Fui ao meu primeiro restaurante de cozinha chifa na semana passada. Chifa não é a mistura do Brasil com o Egito, mas a do Peru com a China e nasceu mais ou menos na década de 1930, fruto da imigração chinesa em terras peruanas. O Cantón virou um restaurante de rede; de tão certo que deu, o que começou como uma dark kitchen na pandamia, abriu outras unidades e cresceu. Isso pode fazer você torcer o nariz, mas duvido que encontre um lugar mais legal para comer mil dumplings e baos e buns e tomar cerveja cusqueña antes de ir a um show no Sesc Pompéia. Vale dizer que esses sandubinhas e bolinhos são todos deliciosos, super bem feitos, chegam à mesa fumegantes e no auge. Provei também um bom filé com pimenta sichuan e arroz frito, mas talvez tivesse ficado até mais feliz se tivesse pedido mais da seção de entradas.
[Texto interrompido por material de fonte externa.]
Lemma most_pixels_spec modes :
  Forall (fun m => 0 < m.1 < 2 ^ 32 /\ 0 < m.2 < 2 ^ 32) modes -> modes <> [] ->
  exists m, most_pixels modes = Some m /\ m ∈ modes /\ Forall (fun m' => pixels m' <= pixels m) modes.
Proof.
  intros Hm. unfold most_pixels. set (f := fun '(best, best_pixels) '(w, h) => _).
  assert (forall l, Forall (fun m => 0 < m.1 < 2 ^ 32 /\ 0 < m.2 < 2 ^ 32) l -> l = [] /\ fold_left f l (None, 0) = (None, 0) \/
    exists m, fold_left f l (None, 0) = (Some m, pixels m) /\ m ∈ l /\ Forall (fun m' => pixels m' <= pixels m) l) as H.
  { induction l as [|[w h] l IH] using rev_ind; intros Hl; [by left|]. right. apply Forall_app in Hl as [Hl [Hw Hh]%Forall_singleton]. cbn [fst snd] in *.
    assert (w *u64 h = pixels (w, h)) as Ew by (apply wrap_small; unfold pixels; cbn [fst snd]; nia).
    assert (0 < pixels (w, h)) by (unfold pixels; cbn [fst snd]; nia).
    rewrite fold_left_app. destruct (IH Hl) as [[-> ->]|(m & -> & Hin & Hmax)]; cbn [fold_left]; unfold f; rewrite Ew, Z.gtb_ltb.
    - rewrite (proj2 (Z.ltb_lt _ _)) by done. exists (w, h). split; [done|]. split; [apply list_elem_of_here|]. by apply Forall_singleton.
    - destruct (Z.ltb_spec (pixels m) (pixels (w, h))).
      + exists (w, h). split; [done|]. rewrite elem_of_app, list_elem_of_singleton, Forall_app, Forall_singleton. split; [by right|].
        split; [|lia]. eapply Forall_impl; [exact Hmax|]. intros m' ?. simpl in *. lia.
      + exists m. split; [done|]. rewrite elem_of_app, Forall_app, Forall_singleton. split; [by left|]. split; [done|lia]. }
  intros Hne. destruct (H modes Hm) as [[? _]|(m & -> & ? & ?)]; [done|]. by exists m.
Qed.

(** A screen with modes gets one of them: 1024x768 if it has it, otherwise one with as many pixels as any. *)
Theorem best_mode_correct modes :
  Forall (fun m => 0 < m.1 < 2 ^ 32 /\ 0 < m.2 < 2 ^ 32) modes -> modes <> [] ->
  exists m, best_mode modes = Some m /\ m ∈ modes /\ (m = (1024, 768) \/ (1024, 768) ∉ modes /\ Forall (fun m' => pixels m' <= pixels m) modes).
Proof.
  intros Hm Hne. unfold best_mode. destruct (find _ modes) as [[w h]|] eqn:E.
  - apply find_some in E as [Hin [Hw%Z.eqb_eq Hh%Z.eqb_eq]%andb_true_iff]. subst. exists (1024, 768).
    split; [done|]. split; [by apply list_elem_of_In|by left].
  - destruct (most_pixels_spec modes Hm Hne) as (m & -> & Hin & Hmax). exists m. split; [done|]. split; [done|]. right. split; [|done].
    intros Hx%list_elem_of_In. by apply (find_none _ _ E) in Hx.
Qed.

(** The first of the ACPI entries is taken: where the firmware lists the version 1 pointer first, it is preferred to the newer one. *)
Theorem older_rsdp_preferred a b rest : find_rsdp_entry ((ACPI_GUID, a) :: (ACPI2_GUID, b) :: rest) = a.
Proof. done. Qed.

(** Without a memory map the kernel starts with no memory at all. *)
Theorem no_map_no_memory ks ke b : build_memory_layout ks ke (collect_usable_memory_regions None b) = [].
Proof. done. Qed.
(* ===== verification/IdeDrv.v ===== *)
(** The IDE driver (src/drivers/src/bin/ide.rs).

    The drive is hardware, a parameter: a class of port operations, with the documented
    behaviour of a drive that reads by programmed input as laws.  Physical memory is seen through the
    kernel's direct map.  DMA memory comes from the kernel, a parameter too. *)
From stdpp Require Import base tactics numbers list.
From Stdlib Require Import ZArith Lia.
From S2P Require Import Prelude.

Local Open Scope Z_scope.
Local Open Scope word_scope.

(** ** The drive *)

Class AtaDrive (D : Type) := {
  outb : D -> Z -> Z -> D;
  inb : D -> Z -> Z * D;
  inw : D -> Z -> Z * D;
}.

(** The kernel's DMA memory: the address, or the error value.  Memory is an argument and a result: the kernel clears the pages it
    hands out. *)
Class DmaHeap (A : Type) := {
  dma_alloc : (Z -> Z) -> A -> Z -> Z * (Z -> Z) * A;
  dma_free : (Z -> Z) -> A -> Z -> Z -> (Z -> Z) * A;
}.

Record World (D A : Type) := mkWorld { pm : Z -> Z; dev : D; heap : A }.
Arguments mkWorld {_ _}. Arguments pm {_ _}. Arguments dev {_ _}. Arguments heap {_ _}.

(** A loop of a fixed number of rounds with an early exit. *)
Fixpoint rounds {S R} (n : positive) (f : S -> R + S) (s : S) : R + S :=
  match n with
  | xH => f s
  | xO n => match rounds n f s with inl r => inl r | inr s => rounds n f s end
  | xI n =>
    match f s with
    | inl r => inl r
    | inr s => match rounds n f s with inl r => inl r | inr s => rounds n f s end
    end
  end.

(** ** The driver *)

Definition IDE_DATA : Z := 0x1F0.
Definition IDE_SEC_COUNT : Z := 0x1F2.
Definition IDE_LBA_LO : Z := 0x1F3.
Definition IDE_LBA_MI : Z := 0x1F4.
Definition IDE_LBA_HI : Z := 0x1F5.
Definition IDE_DRIVE : Z := 0x1F6.
Definition IDE_CMD : Z := 0x1F7.
Definition IDE_STATUS : Z := 0x1F7.
Definition ATA_READ : Z := 0x20.
Definition STS_BSY : Z := 0x80.
Definition STS_DRQ : Z := 0x08.
Definition STS_ERR : Z := 0x01.

(** Two bytes at an address, low byte first. *)
Definition store16 (m : Z -> Z) (p v : Z) : Z -> Z :=
  fun a => if a =? p then Z.land v 0xFF else if a =? p + 1 then Z.shiftr v 8 else m a.

Section ide.
Context {D A : Type} `{!AtaDrive D, !DmaHeap A}.

(** One status read: the verdict, or busy. *)
Definition poll_once (d : D) : (bool * D) + D :=
  let '(sts, d) := inb d IDE_STATUS in
  if Z.land sts STS_BSY =? 0 then
    if negb (Z.land sts STS_ERR =? 0) then inl (false, d)
    else if negb (Z.land sts STS_DRQ =? 0) then inl (true, d)
    else inl (false, d)
  else inr d.

Definition ide_poll (d : D) : bool * D :=
  match rounds 10000000 poll_once d with inl r => r | inr d => (false, d) end.

(** The words of one sector. *)
Fixpoint read_words (n : nat) (d : D) (m : Z -> Z) (buf : Z) : D * (Z -> Z) :=
  match n with
  | O => (d, m)
  | S n => let '(v, d) := inw d IDE_DATA in read_words n d (store16 m buf v) (buf + 2)
  end.

Fixpoint read_each (count : nat) (d : D) (m : Z -> Z) (buf : Z) : bool * D * (Z -> Z) :=
  match count with
  | O => (true, d, m)
  | S count =>
    match ide_poll d with
    | (false, d) => (false, d, m)
    | (true, d) => let '(d, m) := read_words 256 d m buf in read_each count d m (buf + 512)
    end
  end.

Definition ide_read_sectors (wd : World D A) (sector count buf_phys : Z) : bool * World D A :=
  if sector >? 0x0FFFFFFF then (false, wd)
  else
    let d := outb (dev wd) IDE_DRIVE (Z.lor 0xE0 (Z.land (wrap 8 (Z.shiftr sector 24)) 0x0F)) in
    let d := outb d IDE_SEC_COUNT (wrap 8 count) in
    let d := outb d IDE_LBA_LO (wrap 8 sector) in
    let d := outb d IDE_LBA_MI (wrap 8 (Z.shiftr sector 8)) in
    let d := outb d IDE_LBA_HI (wrap 8 (Z.shiftr sector 16)) in
    let d := outb d IDE_CMD ATA_READ in
    let '(ok, d, m) := read_each (Z.to_nat count) d (pm wd) buf_phys in
    (ok, mkWorld m d (heap wd)).

(** [sys_dma_alloc] of the driver: whole pages. *)
Definition ide_dma_alloc (wd : World D A) (size : Z) : Z * World D A :=
  let '(p, m, a) := dma_alloc (pm wd) (heap wd) (Z.land (size +u64 0xFFF) (not64 0xFFF)) in (p, mkWorld m (dev wd) a).

(** One message: the response and the world after it. *)
Definition ide_serve (wd : World D A) (cmd arg0 arg1 arg2 : Z) : Z * World D A :=
  if cmd =? 10 then
    let sector := arg0 in
    let count := wrap 16 arg1 in
    let '(dma_phys, wd) := if negb (arg2 =? 0) then (arg2, wd) else ide_dma_alloc wd (Z.land (count *u64 512 +u64 0xFFF) (not64 0xFFF)) in
    if (dma_phys =? 0) || (dma_phys =? U64_MAX) then (U64_MAX, wd)
    else
      match ide_read_sectors wd sector count dma_phys with
      | (true, wd) => (dma_phys, wd)
      | (false, wd) => (U64_MAX, wd)
      end
  else if cmd =? 20 then
    let '(phys, wd) := ide_dma_alloc wd (Z.land (arg0 +u64 0xFFF) (not64 0xFFF)) in
    if (phys =? 0) || (phys =? U64_MAX) then (U64_MAX, wd) else (phys, wd)
  else (U64_MAX, wd).
End ide.
(* ===== verification/Ext4Thms.v ===== *)
(** The ext4 driver returns the file.  Proved against [DiskLaws], what a disk driver and the kernel's DMA memory
    promise; the IDE driver gives them. *)
From stdpp Require Import base tactics numbers list sets.
From Stdlib Require Import ZArith Lia.
From S2P Require Import Prelude IdeDrv IdeThms Ext4Drv.

Local Open Scope Z_scope.
Local Open Scope word_scope.
Set Default Proof Using "Type".

(** ** What the driver relies on *)

Definition within (a : Z) (r : Z * Z) : Prop := r.1 <= a < r.1 + r.2.
Definition disjoint_areas (r q : Z * Z) : Prop := forall a, within a r -> within a q -> False.

(** The disk, the driver that serves it, the DMA buffers in use ([live]: address and bytes), how many more there is
    memory for ([budget]), and that no request is under way ([ready]).  Only the buffers in use are promised to keep their bytes:
    the kernel clears the pages it hands out and keeps its lists in free ones. *)
Class DiskLaws (W : Type) `{!DiskService W} := {
  disk : Z -> Z;
  nsectors : Z;
  serving : Drv;
  live : W -> list (Z * Z);
  budget : W -> Z;
  ready : W -> Prop;
  disk_byte a : 0 <= disk a < 256;
  live_pos w r : r ∈ live w -> 0 < r.2 /\ 0 <= r.1 /\ r.1 + r.2 < 2 ^ 64;
  nsectors_28 : nsectors <= 2 ^ 28;
  mem_set w m : mem (set_mem w m) = m;
  live_set w m : live (set_mem w m) = live w;
  budget_set w m : budget (set_mem w m) = budget w;
  ready_set w m : ready w -> ready (set_mem w m);
  call_read w s c r : ready w -> r ∈ live w -> 0 < c <= 256 -> 512 * c <= r.2 -> 0 <= s -> s + c <= nsectors ->
    exists w', sys_driver_call w serving 10 s c r.1 = (r.1, w') /\ ready w' /\ live w' = live w /\ budget w' = budget w /\
      forall q a, q ∈ live w -> within a q ->
        mem w' a = if (r.1 <=? a) && (a <? r.1 + 512 * c) then disk (512 * s + (a - r.1)) else mem w a;
  call_alloc w n : ready w -> 0 < n <= 2 ^ 16 -> 0 < budget w ->
    exists r w', sys_driver_call w serving 20 n 0 0 = (r.1, w') /\ ready w' /\ r.1 <> 0 /\ r.1 <> U64_MAX /\ n <= r.2 /\
      live w' = r :: live w /\ budget w' = budget w - 1 /\ Forall (disjoint_areas r) (live w) /\
      forall q a, q ∈ live w -> within a q -> mem w' a = mem w a;
  free_ready w p n : ready w -> ready (sys_dma_free w p n);
  free_mem w p n q a : q ∈ live w -> q.1 <> p -> within a q -> mem (sys_dma_free w p n) a = mem w a;
  free_budget w p n : budget w <= budget (sys_dma_free w p n);
  free_keeps w p n r : r ∈ live w -> r.1 <> p -> r ∈ live (sys_dma_free w p n);
  free_only w p n r : r ∈ live (sys_dma_free w p n) -> r ∈ live w;
}.

Lemma lor_shift hi lo : 0 <= lo < 2 ^ 32 -> Z.lor (Z.shiftl hi 32) lo = lo + hi * 2 ^ 32.
Proof.
  intros Hl. rewrite Z.shiftl_mul_pow2 by lia.
  assert (Z.land (hi * 2 ^ 32) lo = 0) as E; [|pose proof (Z.add_lor_land (hi * 2 ^ 32) lo); lia].
  apply Z.bits_inj'. intros n Hn. rewrite Z.land_spec, Z.bits_0, <-Z.shiftl_mul_pow2, Z.shiftl_spec by lia.
  destruct (Z.ltb_spec n 32); [by rewrite (Z.testbit_neg_r _ (n - 32)) by lia|].
  rewrite <-(Z.mod_small lo (2 ^ 32)) by lia. by rewrite Z.mod_pow2_bits_high, andb_false_r by lia.
Qed.

Section ext4.
Context {W : Type} `{!DiskService W, !DiskLaws W}.
Implicit Types (w : W) (fs : Fs) (r : Z * Z).

(** ** Buffers *)

(** No request is under way, and buffers in use have no byte in common. *)
Definition sound w : Prop := ready w /\ forall r q, r ∈ live w -> q ∈ live w -> r = q \/ disjoint_areas r q.

(** [w] came from [w0]: buffers in use stay in use, and those whose address is not in [X] keep their bytes. *)
Definition since (w0 w : W) (X : list Z) : Prop :=
  (forall r, r ∈ live w0 -> r ∈ live w) /\ sound w /\
  (forall r a, r ∈ live w0 -> r.1 ∉ X -> within a r -> mem w a = mem w0 a).

(** A buffer the code may write: one of [X], or one that [w0] does not know. *)
Definition own (w0 : W) (X : list Z) (p : Z) : Prop := p ∈ X \/ forall r, r ∈ live w0 -> r.1 <> p.

Lemma since_refl w X : sound w -> since w w X.
Proof. by intros. Qed.

(** A write inside a buffer. *)
Lemma since_write w0 w w' X r :
  since w0 w X -> r ∈ live w -> own w0 X r.1 -> ready w' -> live w' = live w ->
  (forall q a, q ∈ live w -> within a q -> ~ within a r -> mem w' a = mem w a) -> since w0 w' X.
Proof.
  intros (Hl & [_ Hs] & Hm) Hr Ho Hrd El Hw. split_and!.
  - intros q Hq. rewrite El. auto.
  - split; [done|]. intros q1 q2. rewrite El. apply Hs.
  - intros q a Hq HX Ha. rewrite (Hw q); [by apply Hm with q|by apply Hl|done|]. intros Ha'.
    destruct (Hs q r (Hl q Hq) Hr) as [->|Hd]; [|by apply (Hd a)]. destruct Ho as [Ho|Ho]; [done|]. by apply (Ho r).
Qed.

Lemma since_free w0 w X p n : since w0 w X -> (forall r, r ∈ live w0 -> r.1 <> p) -> since w0 (sys_dma_free w p n) X.
Proof.
  intros (Hl & [Hrd Hs] & Hm) Hp. split_and!.
  - intros r Hr. apply free_keeps; auto.
  - split; [by apply free_ready|]. intros r q Hr%free_only Hq%free_only. by apply Hs.
  - intros r a Hr HX Ha. rewrite (free_mem w p n r) by auto. by apply Hm with r.
Qed.

Lemma since_trans w0 w1 w2 X Y :
  since w0 w1 X -> since w1 w2 Y -> (forall p, p ∈ Y -> own w0 X p) -> since w0 w2 X.
Proof.
  intros (Hl & _ & Hm) (Hl' & Hs' & Hm') Ho. split_and!; [auto|done|].
  intros r a Hr HX Ha. rewrite (Hm' r a); [by apply Hm with r|auto| |done].
  intros HY. destruct (Ho _ HY) as [?|Hf]; [done|]. by apply (Hf r Hr).
Qed.

Lemma since_sound w0 w X : since w0 w X -> sound w.
Proof. by intros (_ & ? & _). Qed.

Definition known w p : Prop := exists r, r ∈ live w /\ r.1 = p.

Lemma alloc_ok fs w n :
  drv fs = serving -> sound w -> 0 < n <= 2 ^ 16 -> 0 < budget w ->
  exists r w', alloc_buf fs w n = (r.1, w') /\ (r.1 =? U64_MAX) = false /\ n <= r.2 /\ r ∈ live w' /\ since w w' [] /\
    (forall q, q ∈ live w -> q.1 <> r.1) /\ Forall (disjoint_areas r) (live w) /\ live w' = r :: live w /\ budget w' = budget w - 1 /\
    (forall q a, q ∈ live w -> within a q -> mem w' a = mem w a).
Proof.
  intros Hd [Hrd Hs] Hn Hbud. destruct (call_alloc w n Hrd Hn Hbud) as (r & w' & E & Hrd' & H0 & H1 & Hsz & El & Eb & Hdis & Hm).
  exists r, w'. unfold alloc_buf, alloc_via. rewrite Hd, E.
  rewrite (proj2 (Z.eqb_neq r.1 0)), (proj2 (Z.eqb_neq r.1 _)) by done. rewrite Forall_forall in Hdis.
  split; [done|]. split; [done|]. split; [done|]. split; [rewrite El; by left|]. split.
  { split_and!; [intros q Hq; rewrite El; by right| |by intros q a Hq _; apply Hm].
    split; [done|]. intros q k. rewrite El, !elem_of_cons. intros [->|Hq] [->|Hk]; [by left|right; auto| |auto].
    right. intros a Ha Hb. by apply (Hdis q Hq a). }
  split; [|by rewrite Forall_forall].
  intros q Hq E1. destruct (live_pos w q Hq) as (? & _). apply (Hdis q Hq q.1); unfold within; rewrite ?E1; lia.
Qed.

(** ** Blocks *)

Definition geometry_ok fs : Prop :=
  block_size fs = 512 * sec_per_blk fs /\ 1 < sec_per_blk fs <= 128 /\ 0 <= part_lba fs /\ drv fs = serving.

Definition block_ok fs (b : Z) : Prop := 0 <= b /\ part_lba fs + (b + 1) * sec_per_blk fs <= nsectors.

(** Byte [i] of the file system. *)
Definition fs_byte fs (i : Z) : Z := disk (512 * part_lba fs + i).

Lemma read_blk_ok fs w0 w X b r :
  geometry_ok fs -> since w0 w X -> r ∈ live w -> own w0 X r.1 -> block_size fs <= r.2 -> block_ok fs b ->
  exists w', read_blk fs w b r.1 = (true, w') /\ since w0 w' X /\ live w' = live w /\ budget w' = budget w /\
    (forall i, 0 <= i < block_size fs -> mem w' (r.1 + i) = fs_byte fs (b * block_size fs + i)) /\
    (forall q a, q ∈ live w -> within a q -> ~ (r.1 <= a < r.1 + block_size fs) -> mem w' a = mem w a).
Proof.
  intros (Hbs & Hsec & Hp & Hd) HS Hr Ho Hn (Hb0 & Hb). unfold read_blk, read_via. pose proof nsectors_28.
  rewrite (wrap_small 64 (b * _)), wrap_small by nia. rewrite Hd.
  destruct (call_read w (part_lba fs + b * sec_per_blk fs) (sec_per_blk fs) r (proj1 (since_sound _ _ _ HS)) Hr)
    as (w' & -> & Hrd & El & Eb & Hm); [lia|lia|nia|lia|].
  rewrite Z.eqb_refl. exists w'. split; [done|].
  assert (forall q a, q ∈ live w -> within a q -> ~ (r.1 <= a < r.1 + block_size fs) -> mem w' a = mem w a) as Hout.
  { intros q a Hq Haq Ha. rewrite (Hm q) by done. destruct (Z.leb_spec r.1 a), (Z.ltb_spec a (r.1 + 512 * sec_per_blk fs)); simpl; (done || lia). }
  split_and!; [|done|done| |done].
  - apply (since_write w0 w w' X r); [done..|]. intros q a Hq Haq Ha. apply (Hout q); [done..|]. unfold within in Ha. lia.
  - intros i Hi. rewrite (Hm r) by (done || unfold within; lia). rewrite (proj2 (Z.leb_le _ _)), (proj2 (Z.ltb_lt _ _)) by lia. simpl. unfold fs_byte. f_equal. nia.
Qed.
(** ** What the driver does not handle *)

(** The answer to command 1 on an image: whether it is the result buffer, the size, and bytes of the buffer. *)
Definition answer (img : Z -> Z) (from n : Z) : option (bool * Z * list Z) :=
  match ext4_start (fresh img) with
  | (Some (fs, result, scratch), w) =>
    match ext4_serve 1 fs result scratch 0 w 1 with
    | Done (r, sz) w' => Some (r =? result, sz, map (fun i => mem w' (result + i)) (seqZ from n))
    | _ => None
    end
  | _ => None
  end.

(** Inodes of other block groups: the descriptor of group [g] is looked for [g] times the sectors of a block further instead of in the
    table of descriptors.  A file with inode 17, whose group has 16 inodes, is returned as empty. *)
Definition second_group : Z -> Z :=
  image 0 [] (dot_entries ++ (8192 + 24, entry_bytes 17 FILE_TXT 1000) :: (2048 + 32 + 8, bytes_of 4 30) :: inode_pieces (30 * 1024) 1500 [(0, 2, 40)])%list.
Theorem second_group_empty : answer second_group 0 0 = Some (true, 0, []).
Proof. by vm_compute. Qed.

(** The upper half of the table's block number is read from offset 24, which is a checksum, instead of 40: with a
    checksum there the file is not found. *)
Theorem checksum_taken_for_table : answer (image 1500 [(0, 2, 10)] (demo_dir ++ [(2048 + 24, bytes_of 2 1)])%list) 0 0 = Some (false, 0, []).
Proof. by vm_compute. Qed.

(** A deleted entry (inode 0) is skipped by 8 bytes instead of its record length: the entries after it are lost. *)
Definition after_deleted : Z -> Z :=
  image 1500 [(0, 2, 10)] (dot_entries ++ [(8192 + 24, entry_bytes 0 [111; 108; 100; 46; 116; 120; 116] 16); (8192 + 40, entry_bytes 12 FILE_TXT 984)])%list.
Theorem deleted_entry_hides_rest : answer after_deleted 0 0 = Some (false, 0, []).
Proof. by vm_compute. Qed.

(** Holes: the logical block of an extent is not looked at.  Block 1 of a file without block 0 is returned as its beginning. *)
Theorem hole_ignored :
  answer (image 1500 [(1, 1, 10)] demo_dir) 0 4 = Some (true, 1500, map (fun i => (10240 + i) * 3 mod 251) (seqZ 0 4)).
Proof. by vm_compute. Qed.

(** An extent not yet written is returned with what the disk holds instead of zeros. *)
Theorem unwritten_extent_returned :
  answer (image 1500 [(0, 0x8002, 10)] demo_dir) 0 4 = Some (true, 1500, map (fun i => (10240 + i) * 3 mod 251) (seqZ 0 4)).
Proof. by vm_compute. Qed.

(** The size is not compared with the result buffer of 4096 bytes: a file of 5000 bytes is written past its end. *)
Theorem result_overrun :
  answer (image 5000 [(0, 5, 10)] demo_dir) 4096 4 = Some (true, 5000, map (fun i => (10240 + 4096 + i) * 3 mod 251) (seqZ 0 4)).
Proof. by vm_compute. Qed.

(** An index block whose first entry names itself: the walk down the extent tree never ends. *)
Theorem extent_cycle_spins {W : Type} `{!DiskService W, !DiskLaws W} fs (w : W) sz dat file ext b fuel :
  geometry_ok fs -> sound w -> ext ∈ live w -> block_size fs <= ext.2 -> block_ok fs b ->
  le_at (fs_byte fs) (b * block_size fs) 2 = EXT4_EXTENT_MAGIC -> le_at (fs_byte fs) (b * block_size fs + 6) 2 <> 0 ->
  le_at (fs_byte fs) (b * block_size fs + 16) 4 = b -> le_at (fs_byte fs) (b * block_size fs + 20) 2 = 0 ->
  (forall i, 0 <= i < block_size fs -> mem w (ext.1 + i) = fs_byte fs (b * block_size fs + i)) ->
  walk fuel fs sz ext.1 dat file w = OutOfFuel.
Proof.
  intros G Hsep Hext Hsz Hb Hmag Hdep Hlo Hhi. revert w Hsep Hext. induction fuel as [|fuel IH]; intros w Hsep Hext Hin; [done|].
  pose proof G as (Hbs & Hsec & _). cbn [walk]. unfold r16, r32.
  change (0 / 2 * 2) with 0. change (2 / 2 * 2) with 2. change (6 / 2 * 2) with 6. change (16 / 4 * 4) with 16. change (20 / 2 * 2) with 20.
  assert (forall o n, 0 <= o -> o + Z.of_nat n <= 60 -> le_at (mem w) (ext.1 + o) n = le_at (fs_byte fs) (b * block_size fs + o) n) as Hrd
    by (intros o n Ho Hn; apply (read_at_most fs w b ext.1 n _ o Hin); lia).
  rewrite !Hrd by (simpl; lia). rewrite (Z.add_0_r (b * block_size fs)), Hmag, Hlo, Hhi. cbn [negb]. rewrite Z.eqb_refl. cbn [negb].
  rewrite (proj2 (Z.eqb_neq _ 0) Hdep). rewrite Z.shiftl_0_l, Z.lor_0_l.
  destruct (read_blk_ok fs w w [ext.1] b ext G (since_refl w _ Hsep) Hext) as (w' & -> & HS & El & _ & Hin' & _);
    [left; by apply list_elem_of_singleton|done..|]. cbn [negb].
  apply IH; [by apply (since_sound w w' _ HS)|by rewrite El|done].
Qed.
(* ===== verification/TermThms.v ===== *)
(** Theorems of the terminal panels: editing, history, scrollback, the panels on
    the screen, and the keys that reach them. *)
From stdpp Require Import base tactics numbers list.
From Stdlib Require Import ZArith Lia ZifyNat.
From S2P Require Import Prelude TermInput TermScreen TermEdit.

Local Open Scope Z_scope.

(** ** Editing *)

Lemma move_byte_ok i j buf : (i < length buf)%nat -> (j < length buf)%nat ->
  exists v, buf !! j = Some v /\ move_byte i j buf = Some (<[i := v]> buf).
Proof.
  intros Hi Hj. destruct (lookup_lt_is_Some_2 buf j Hj) as [v Hv]. exists v. split; [done|]. unfold move_byte, store_at. rewrite Hv. cbn [mbind option_bind].
  by rewrite (proj2 (Nat.ltb_lt _ _)).
Qed.

Lemma shift_right_ok n : forall a buf, (a + n < length buf)%nat ->
  exists buf', shift_right a (a + n) buf = Some buf' /\ length buf' = length buf /\
    forall j, buf' !! j = if decide (a < j <= a + n)%nat then buf !! (j - 1)%nat else buf !! j.
Proof.
  unfold shift_right. intros a. replace (a + n - a)%nat with n by lia. induction n as [|n IH]; intros buf Hl.
  { exists buf. split; [done|]. split; [done|]. intros j. by rewrite decide_False by lia. }
  rewrite seq_S, rev_app_distr. cbn [rev app oloop]. destruct (move_byte_ok (S (a + n)) (a + n) buf) as (v & Hv & ->); [lia|lia|]. cbn [mbind option_bind].
  destruct (IH (<[S (a + n) := v]> buf)) as (buf' & -> & Hlen & Hget); [rewrite length_insert; lia|].
  exists buf'. split; [done|]. rewrite length_insert in Hlen. split; [done|]. intros j. rewrite Hget. destruct (decide (j = S (a + n))) as [->|Hne].
  - rewrite decide_False, decide_True, list_lookup_insert_eq by lia. by replace (S (a + n) - 1)%nat with (a + n)%nat by lia.
  - repeat case_decide; try lia; by rewrite list_lookup_insert_ne by lia.
Qed.

Lemma oloop_app {A B} (l k : list A) (f : A -> B -> option B) : forall s, oloop (l ++ k) f s = oloop l f s ≫= oloop k f.
Proof. induction l as [|x l IH]; intros s; simpl; [done|]. destruct (f x s); simpl; [apply IH|done]. Qed.

Lemma oloop_map {A C B} (g : A -> C) (f : C -> B -> option B) (l : list A) : forall s, oloop (map g l) f s = oloop l (fun x => f (g x)) s.
Proof. induction l as [|x l IH]; intros s; simpl; [done|]. by destruct (f (g x) s); simpl. Qed.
Ah,palmas para o ceviche cantonês, com atum e molho hoisin, aquele mesmo do pato de Pequim (que também tem lá, entre as entradas, mas vai ficar pra outro dia). A coisa boa de ser rede é que não precisa estar na Pompéia; em diferentes partes do Rio ou em Moema, em São Paulo, também dá para provar essas entradinhas.
Só mais um golinho
- Talvez a dor que eu sinta quando abro uma garrafa triste e o bolso está vazio tenha sido traduzida pelo bebiodicionario
minha tragédia enológica: romanée-conti 1987 generosamente oferecido por uma camarada. o sommelier abriu a rolha claramente ressecada sem perder a pose, fez as honras, girou na taça, olhou, cheirou e resumiu a catástrofe: "notas de sela molhada".
Na falta de garrafas, abri mesmo o teu e-mail e me deliciei! Que leitura prazerosa, puxa vida! Tim-tim!